Stage 2 analyses with 300/150 μm stent after embedding

In stage 2 analyses, a prototype of 300/150 μm (thickness/width) stent was tested in the aneurysm model for its effect on maximal wall stresses. This was chosen as it had a greater radial force compared to other stent's strut dimensions (70/70 and 180/100 μm, figure 4) and hence it would have better stiffness and apposition in the aneurysm wall. As the aneurysm wall occasionally has organized thrombus, a good radial force, essentially leads to better apposition of the stent.

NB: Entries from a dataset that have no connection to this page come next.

(** Setting our own default TTL ends, and stays inside.  With the
    configuration server and client on the first element of the local node, in a
    well-formed state, the command to set the default TTL of the local node to a
    value the server accepts returns success: the server stores it and answers,
    the answer goes through the node layer to the server, which leaves it, and to
    the client, which stores the value again and does not answer.  Calls of the
    callbacks nest two deep.  The TTL of the network layer and of the node is the
    one given, and nothing is sent. *)
Theorem config_ttl_self (A : Alg) junk depth fuel lid e s c local v (w : world node_store) :
  config_self lid local e s c w -> 0 <= v <= 0x7f -> v <> 1 -> 0 <= seq_num (w_net w) <= 0xffffff ->
  exists w', cmd_ttl_set (DH := store_data_handler (MC := model_code junk (S (S depth)))) fuel
      (nd_primary local) [Some v] w = Ok (true, w') /\
    w_net w' = set_default_ttl v (w_net w) /\
    find_first (is_node lid) (ns_nodes (w_nodes w')) = Some (set_nd_ttl v local) /\
    w_out w' = w_out w ++
      [to_self local w (ttl_set v); Db (DbTtl lid v);
       to_self local w (ttl_status v); Db (DbTtl lid v)].
Proof.
  intros Hs Hv Hv1 Hseq. apply wp_true. unfold cmd_ttl_set.
  assert (Hu : nd_primary local <> 0).
  { pose proof (self_unicast _ _ _ _ _ _ Hs) as H. unfold IS_UNICAST in H. bool_hyps. lia. }
  rewrite (proj2 (Z.eqb_neq _ _)) by done. rewrite u32_words by lia. wp_step. wp_step.
  assert (Hl : Z.land v TTL_MASK = v) by (unfold TTL_MASK; rewrite land_7f, Z.mod_small by lia; done).
  rewrite Hl. eapply wp_lift.
  { apply build_msg_eq; [done | lia | by repeat constructor | done]. }
  unfold config_send, local_node, store. do 4 wp_step. rewrite (self_local _ _ _ _ _ _ Hs).
  unfold node_primary, nonnull. do 2 wp_step. eapply deref_at; [by eapply self_at|]. wp_step.
  rewrite Z.eqb_refl. cbn [negb]. wp_step. eapply (self_iv_seq _ _ _ _ _ _ _ Hs). wp_step.
  eapply (self_iv_seq _ _ _ _ _ _ _ Hs). wp_step.
  assert (Hb : opcode_bytes OP_CONFIG_DEFAULT_TTL_SET ++ fields_bytes [Octet v] = ttl_set v).
  { cbn. by rewrite u8_small by lia. }
  rewrite Hb. eapply (self_handler lid e s c (MC := model_code junk (S (S depth)))); [exact Hs | done|].
  change (len (ttl_set v)) with 3. change (take (Z.to_nat 3) (ttl_set v)) with (ttl_set v).
  fold (to_self local w (ttl_set v)).
  pose proof (self_out _ _ _ _ _ (to_self local w (ttl_set v)) _ Hs) as Hs1. wp_step.
  eapply server_set_wp; [exact Hs1 | done | done | done|]. do 2 wp_step.
  split_and!; [done | done | |].
  2: { cbn [w_out with_out ttl_world on_net on_store]. by rewrite <-!app_assoc. }
  pose proof (self_ttl _ _ _ _ v _ _ (self_ttl _ _ _ _ v _ _ Hs1)) as Hs2.
  exact (self_node _ _ _ _ _ _ Hs2).
Qed.

Lemma config_ttl_self_witness :
  exists w', cmd_ttl_set (A := toy_alg)
      (DH := store_data_handler (MC := model_code (A := toy_alg) no_publication 2)) 2
      (nd_primary config_local) [Some 9] (world_with config_local) = Ok (true, w') /\
    w_net w' = set_default_ttl 9 (w_net (world_with config_local)) /\
    find_first (is_node 1) (ns_nodes (w_nodes w')) = Some (set_nd_ttl 9 config_local) /\
    w_out w' = w_out (world_with config_local) ++
      [to_self config_local (world_with config_local) (ttl_set 9); Db (DbTtl 1 9);
       to_self config_local (world_with config_local) (ttl_status 9); Db (DbTtl 1 9)].
Proof.
  apply (config_ttl_self toy_alg no_publication 0 2 1 (Element [server_model; client_model] 0 0) server_model
    client_model config_local 9 (world_with config_local)); try done.
  split; try by vm_compute. apply world_with_wf. repeat constructor; apply (bool_decide_unpack _); by vm_compute.
Defined.

(** The on/off client keeps one key and is bound to another.
    [node_add_binding] takes the status of the bind callback the wrong way round:
    the first key is taken by the on/off client, which returns
    [MESH_STATUS_SUCCESS], and the binding is refused; the second key is refused by
    the client, and the model is bound to it.  From then on it sends under the
    first key and is handed the messages under the second. *)
Theorem onoff_binding_inverted (A : Alg) junk d (w : world node_store) id n e i m k1 k2 :
  store_wf (w_nodes w) -> ns_local (w_nodes w) = Some id ->
  find_first (is_node id) (ns_nodes (w_nodes w)) = Some n -> get_model n e i = Some m ->
  op_bind (md_cbs m) = Some ONOFF_CB -> k1 ∉ md_bindings m -> k2 ∉ md_bindings m ->
  onoff_app_idx (ns_statics (w_nodes w)) = APP_IDX_INVALID -> k1 <> APP_IDX_INVALID ->
  exists w1 w2 n' m', node_add_binding (MC := model_code junk (S d)) (Some id) e i k1 w = Ok (false, w1) /\
    node_add_binding (MC := model_code junk (S d)) (Some id) e i k2 w1 = Ok (true, w2) /\
    find_first (is_node id) (ns_nodes (w_nodes w2)) = Some n' /\ get_model n' e i = Some m' /\
    onoff_app_idx (ns_statics (w_nodes w2)) = k1 /\ md_bindings m' = md_bindings m ++ [k2].
Proof.
  intros Hw Hl Hn Hm Hcb H1 H2 Hidle Hk1. set (f := fun m => set_md_bindings (md_bindings m ++ [k2]) m).
  set (w1 := on_store (set_onoff_app_idx k1) w).
  assert (Hw1 : store_wf (w_nodes w1)) by (destruct Hw; by constructor).
  assert (Hr1 : client_bind k1 ACTION_ADD w = Ok (MESH_STATUS_SUCCESS, w1)).
  { apply wp_eq. unfold client_bind, store. do 2 wp_step. rewrite Hidle. unfold mod_store. by wp_run. }
  assert (Hr2 : client_bind k2 ACTION_ADD w1 = Ok (MESH_STATUS_INSUFF_RESOURCES, w1)).
  { apply wp_eq. unfold client_bind, store. do 2 wp_step. cbn [w1 on_store w_nodes set_onoff_app_idx ns_statics onoff_app_idx].
    rewrite (proj2 (Z.eqb_neq k1 _)) by done. by wp_run. }
  exists w1, (on_store (upd_node id (on_model e i f)) w1), (on_model e i f n), (f m). split_and!.
  - by rewrite (add_binding_run w w1 id n e i m ONOFF_CB k1 MESH_STATUS_SUCCESS).
  - by rewrite (add_binding_run w1 w1 id n e i m ONOFF_CB k2 MESH_STATUS_INSUFF_RESOURCES).
  - by apply find_upd.
  - by apply get_on_model_same.
  - done.
  - done.
Qed.

Definition onoff_model : mesh_model :=
  Model (Ops (Some ONOFF_CB) (Some ONOFF_CB) None None) 0 [] [] 0xffff1001 None.

Lemma onoff_binding_inverted_witness :
  let w := world_with (set_nd_elements [Element [onoff_model] 0 0] demo_local) in
  exists w1 w2 n' m',
    node_add_binding (MC := model_code (A := toy_alg) no_publication 1) (Some 1) 0 0xffff1001 4 w = Ok (false, w1) /\
    node_add_binding (MC := model_code (A := toy_alg) no_publication 1) (Some 1) 0 0xffff1001 5 w1 = Ok (true, w2) /\
    find_first (is_node 1) (ns_nodes (w_nodes w2)) = Some n' /\ get_model n' 0 0xffff1001 = Some m' /\
    onoff_app_idx (ns_statics (w_nodes w2)) = 4 /\ md_bindings m' = md_bindings onoff_model ++ [5].
Proof.
  apply (onoff_binding_inverted toy_alg no_publication 0 (world_with (set_nd_elements [Element [onoff_model] 0 0] demo_local))
    1 (set_nd_elements [Element [onoff_model] 0 0] demo_local) 0 0xffff1001 onoff_model 4 5);
    try done; try (apply (bool_decide_unpack _); by vm_compute).
  apply world_with_wf. repeat constructor; apply (bool_decide_unpack _); by vm_compute.
Defined.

Also, thicker or larger struts have a higher probability for tissue proliferation and better support to the aortic wall and enhanced ability to absorb stresses. However, if the strut thickness is too high, it would lead to more damaging forces on the aortic wall due to the self-expanding nature of the stent. Hence the upper limit for evaluation was arbitrarily fixed at 300 μm for the stage 2 study. The stent was embedded in the aortic wall initially and later a model was created with a tissue overgrowth cover of 1 mm (Figure 8). This is an assumption that the stent may promote a tissue growth due to biophysical and chemical reaction and a tissue cover would be formed over the entire stent after deployment.

Figure 8
figure 8

The aneurysm model before and after deployment of 300/150 μm stent is shown.

The stent was embedded and thereafter a model was created with a tissue overgrowth of 1 mm.

Stage 3 analyses with all the stents after embedding

Subsequently, stage 3 analysis was performed using stents with struts (thickness/width) 70/70, 180/100 and 300/150 μm in similar aortic aneurysm models after embedding the stent in aortic wall with a tissue cover of 1 mm. Comparison of the ability of the stents to reduce aortic wall stresses was studied. The larger stent struts could help to proliferate tissue overgrowth better which needs to be studied in tissue cultures.